EXERCISE DETAILS: Set down exactly the lines below between the line holding "if forallb (fun" and the line holding "if (nj =? nj')", inclusive; no other line belongs in the answer.

◇ ◇ ◇

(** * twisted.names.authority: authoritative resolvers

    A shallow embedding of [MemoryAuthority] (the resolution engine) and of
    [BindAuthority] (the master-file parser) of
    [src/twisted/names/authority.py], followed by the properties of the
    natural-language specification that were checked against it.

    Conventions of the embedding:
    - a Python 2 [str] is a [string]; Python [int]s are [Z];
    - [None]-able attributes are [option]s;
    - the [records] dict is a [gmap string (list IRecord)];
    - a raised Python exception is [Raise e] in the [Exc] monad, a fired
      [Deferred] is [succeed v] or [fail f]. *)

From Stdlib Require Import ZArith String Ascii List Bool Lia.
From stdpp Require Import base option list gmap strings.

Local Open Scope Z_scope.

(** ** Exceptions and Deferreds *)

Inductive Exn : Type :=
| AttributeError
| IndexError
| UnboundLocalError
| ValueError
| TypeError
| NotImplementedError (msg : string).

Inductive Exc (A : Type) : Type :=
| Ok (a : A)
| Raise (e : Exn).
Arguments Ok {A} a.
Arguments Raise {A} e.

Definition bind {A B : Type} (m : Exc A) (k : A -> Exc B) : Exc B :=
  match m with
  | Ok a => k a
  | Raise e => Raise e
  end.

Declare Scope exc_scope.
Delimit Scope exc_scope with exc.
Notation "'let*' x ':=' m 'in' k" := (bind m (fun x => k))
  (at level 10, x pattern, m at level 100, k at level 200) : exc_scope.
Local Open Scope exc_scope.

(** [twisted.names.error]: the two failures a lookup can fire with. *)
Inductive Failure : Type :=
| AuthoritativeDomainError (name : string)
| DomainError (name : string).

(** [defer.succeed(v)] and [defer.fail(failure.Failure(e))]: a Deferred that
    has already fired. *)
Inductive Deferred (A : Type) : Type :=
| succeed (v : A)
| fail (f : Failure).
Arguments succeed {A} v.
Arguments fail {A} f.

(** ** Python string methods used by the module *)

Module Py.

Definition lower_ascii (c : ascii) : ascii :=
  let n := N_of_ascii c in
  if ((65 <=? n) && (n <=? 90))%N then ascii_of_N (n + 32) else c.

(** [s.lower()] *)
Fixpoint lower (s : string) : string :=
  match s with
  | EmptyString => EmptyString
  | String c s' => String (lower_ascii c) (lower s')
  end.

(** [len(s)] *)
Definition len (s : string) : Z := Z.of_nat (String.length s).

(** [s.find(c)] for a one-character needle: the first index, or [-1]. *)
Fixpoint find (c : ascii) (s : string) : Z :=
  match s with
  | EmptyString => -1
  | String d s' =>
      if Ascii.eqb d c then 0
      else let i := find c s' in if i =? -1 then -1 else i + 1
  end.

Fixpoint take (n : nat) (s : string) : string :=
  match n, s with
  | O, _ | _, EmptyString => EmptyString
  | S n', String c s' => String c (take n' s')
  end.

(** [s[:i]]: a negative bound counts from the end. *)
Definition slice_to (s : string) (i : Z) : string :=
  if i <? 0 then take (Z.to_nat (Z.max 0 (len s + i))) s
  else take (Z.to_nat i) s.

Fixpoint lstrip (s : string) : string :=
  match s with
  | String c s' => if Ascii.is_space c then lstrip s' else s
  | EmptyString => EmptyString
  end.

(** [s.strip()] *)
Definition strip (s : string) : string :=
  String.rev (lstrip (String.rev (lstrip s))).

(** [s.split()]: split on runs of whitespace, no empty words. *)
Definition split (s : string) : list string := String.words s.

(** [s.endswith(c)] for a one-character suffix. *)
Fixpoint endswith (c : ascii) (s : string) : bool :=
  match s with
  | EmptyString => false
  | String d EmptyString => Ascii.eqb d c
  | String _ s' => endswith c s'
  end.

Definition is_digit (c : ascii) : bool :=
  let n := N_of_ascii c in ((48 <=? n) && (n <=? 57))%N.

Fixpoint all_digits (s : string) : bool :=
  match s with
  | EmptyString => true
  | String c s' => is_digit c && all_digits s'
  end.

◇ ◇ ◇

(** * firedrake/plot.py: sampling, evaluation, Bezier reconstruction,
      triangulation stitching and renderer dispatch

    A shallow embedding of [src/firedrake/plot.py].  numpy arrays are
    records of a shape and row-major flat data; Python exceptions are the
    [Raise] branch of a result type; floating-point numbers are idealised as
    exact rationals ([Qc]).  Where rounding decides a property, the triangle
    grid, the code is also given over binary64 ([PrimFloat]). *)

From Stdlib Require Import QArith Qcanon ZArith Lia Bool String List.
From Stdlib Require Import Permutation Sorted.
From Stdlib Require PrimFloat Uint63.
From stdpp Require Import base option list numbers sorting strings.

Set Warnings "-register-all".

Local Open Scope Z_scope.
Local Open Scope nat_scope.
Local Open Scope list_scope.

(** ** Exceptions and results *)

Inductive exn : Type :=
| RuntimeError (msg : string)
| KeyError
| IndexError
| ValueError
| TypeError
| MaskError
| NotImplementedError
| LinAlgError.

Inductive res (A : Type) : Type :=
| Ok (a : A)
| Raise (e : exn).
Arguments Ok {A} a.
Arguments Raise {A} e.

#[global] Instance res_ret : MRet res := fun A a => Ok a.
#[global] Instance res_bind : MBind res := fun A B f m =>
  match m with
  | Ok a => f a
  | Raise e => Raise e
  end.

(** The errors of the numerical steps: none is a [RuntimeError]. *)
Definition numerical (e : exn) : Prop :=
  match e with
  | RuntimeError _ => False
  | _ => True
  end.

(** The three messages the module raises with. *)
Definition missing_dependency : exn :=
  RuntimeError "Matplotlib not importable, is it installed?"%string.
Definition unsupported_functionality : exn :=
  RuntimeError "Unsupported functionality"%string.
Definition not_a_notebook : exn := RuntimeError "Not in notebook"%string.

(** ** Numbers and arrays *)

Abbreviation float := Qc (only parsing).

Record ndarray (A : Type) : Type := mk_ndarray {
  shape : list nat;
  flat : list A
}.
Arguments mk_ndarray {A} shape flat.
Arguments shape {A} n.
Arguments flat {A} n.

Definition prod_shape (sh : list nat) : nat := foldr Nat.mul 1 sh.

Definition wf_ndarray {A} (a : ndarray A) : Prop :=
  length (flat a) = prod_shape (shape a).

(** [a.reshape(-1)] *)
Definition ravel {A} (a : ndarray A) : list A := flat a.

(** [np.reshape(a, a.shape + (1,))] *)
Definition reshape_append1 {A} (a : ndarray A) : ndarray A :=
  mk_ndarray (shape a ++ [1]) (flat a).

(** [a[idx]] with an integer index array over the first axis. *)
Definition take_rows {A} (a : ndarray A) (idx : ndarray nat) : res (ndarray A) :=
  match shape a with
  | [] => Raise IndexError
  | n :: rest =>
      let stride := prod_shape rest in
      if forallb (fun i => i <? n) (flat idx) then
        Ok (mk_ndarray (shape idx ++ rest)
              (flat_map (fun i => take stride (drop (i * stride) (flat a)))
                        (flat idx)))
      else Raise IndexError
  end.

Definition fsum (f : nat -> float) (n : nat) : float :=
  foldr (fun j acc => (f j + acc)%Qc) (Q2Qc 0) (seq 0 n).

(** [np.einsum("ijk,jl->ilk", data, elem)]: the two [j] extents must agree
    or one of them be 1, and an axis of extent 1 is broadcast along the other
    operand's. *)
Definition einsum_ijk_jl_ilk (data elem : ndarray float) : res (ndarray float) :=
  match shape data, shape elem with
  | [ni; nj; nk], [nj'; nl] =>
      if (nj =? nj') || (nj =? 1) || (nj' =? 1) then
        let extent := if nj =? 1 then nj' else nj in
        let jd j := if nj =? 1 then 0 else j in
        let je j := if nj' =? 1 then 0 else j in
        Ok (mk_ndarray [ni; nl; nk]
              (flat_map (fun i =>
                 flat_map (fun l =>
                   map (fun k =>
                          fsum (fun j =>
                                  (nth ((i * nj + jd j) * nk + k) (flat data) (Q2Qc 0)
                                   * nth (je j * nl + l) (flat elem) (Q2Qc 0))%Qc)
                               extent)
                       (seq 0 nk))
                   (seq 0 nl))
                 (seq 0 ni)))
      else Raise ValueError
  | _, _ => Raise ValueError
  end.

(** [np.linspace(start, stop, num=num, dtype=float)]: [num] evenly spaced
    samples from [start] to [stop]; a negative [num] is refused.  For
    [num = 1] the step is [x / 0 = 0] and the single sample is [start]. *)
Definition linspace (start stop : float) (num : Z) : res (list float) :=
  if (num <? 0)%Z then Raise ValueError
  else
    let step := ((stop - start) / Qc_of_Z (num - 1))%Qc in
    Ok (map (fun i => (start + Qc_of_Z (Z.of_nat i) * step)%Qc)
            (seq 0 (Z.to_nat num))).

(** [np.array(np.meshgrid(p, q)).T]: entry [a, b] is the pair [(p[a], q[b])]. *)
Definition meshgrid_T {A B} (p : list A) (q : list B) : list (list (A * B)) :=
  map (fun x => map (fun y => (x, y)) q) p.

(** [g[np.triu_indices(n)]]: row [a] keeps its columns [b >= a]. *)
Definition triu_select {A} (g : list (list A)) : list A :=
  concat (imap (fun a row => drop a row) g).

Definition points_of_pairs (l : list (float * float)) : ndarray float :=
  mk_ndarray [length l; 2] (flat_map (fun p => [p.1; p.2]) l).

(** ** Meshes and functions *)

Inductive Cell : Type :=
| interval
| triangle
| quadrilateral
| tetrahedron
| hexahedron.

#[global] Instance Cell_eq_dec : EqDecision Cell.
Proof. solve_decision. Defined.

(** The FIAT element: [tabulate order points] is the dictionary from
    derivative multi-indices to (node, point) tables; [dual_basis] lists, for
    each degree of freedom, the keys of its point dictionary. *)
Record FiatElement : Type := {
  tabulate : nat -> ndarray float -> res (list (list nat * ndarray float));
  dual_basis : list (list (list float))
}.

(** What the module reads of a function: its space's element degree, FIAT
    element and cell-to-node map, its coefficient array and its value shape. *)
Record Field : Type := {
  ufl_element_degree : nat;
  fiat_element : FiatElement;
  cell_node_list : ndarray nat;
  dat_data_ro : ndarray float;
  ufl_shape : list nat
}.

◇ ◇ ◇

SOLUTION:
      if forallb (fun i => i <? n) (flat idx) then
        Ok (mk_ndarray (shape idx ++ rest)
              (flat_map (fun i => take stride (drop (i * stride) (flat a)))
                        (flat idx)))
      else Raise IndexError
  end.

Definition fsum (f : nat -> float) (n : nat) : float :=
  foldr (fun j acc => (f j + acc)%Qc) (Q2Qc 0) (seq 0 n).

(** [np.einsum("ijk,jl->ilk", data, elem)]: the two [j] extents must agree
    or one of them be 1, and an axis of extent 1 is broadcast along the other
    operand's. *)
Definition einsum_ijk_jl_ilk (data elem : ndarray float) : res (ndarray float) :=
  match shape data, shape elem with
  | [ni; nj; nk], [nj'; nl] =>
      if (nj =? nj') || (nj =? 1) || (nj' =? 1) then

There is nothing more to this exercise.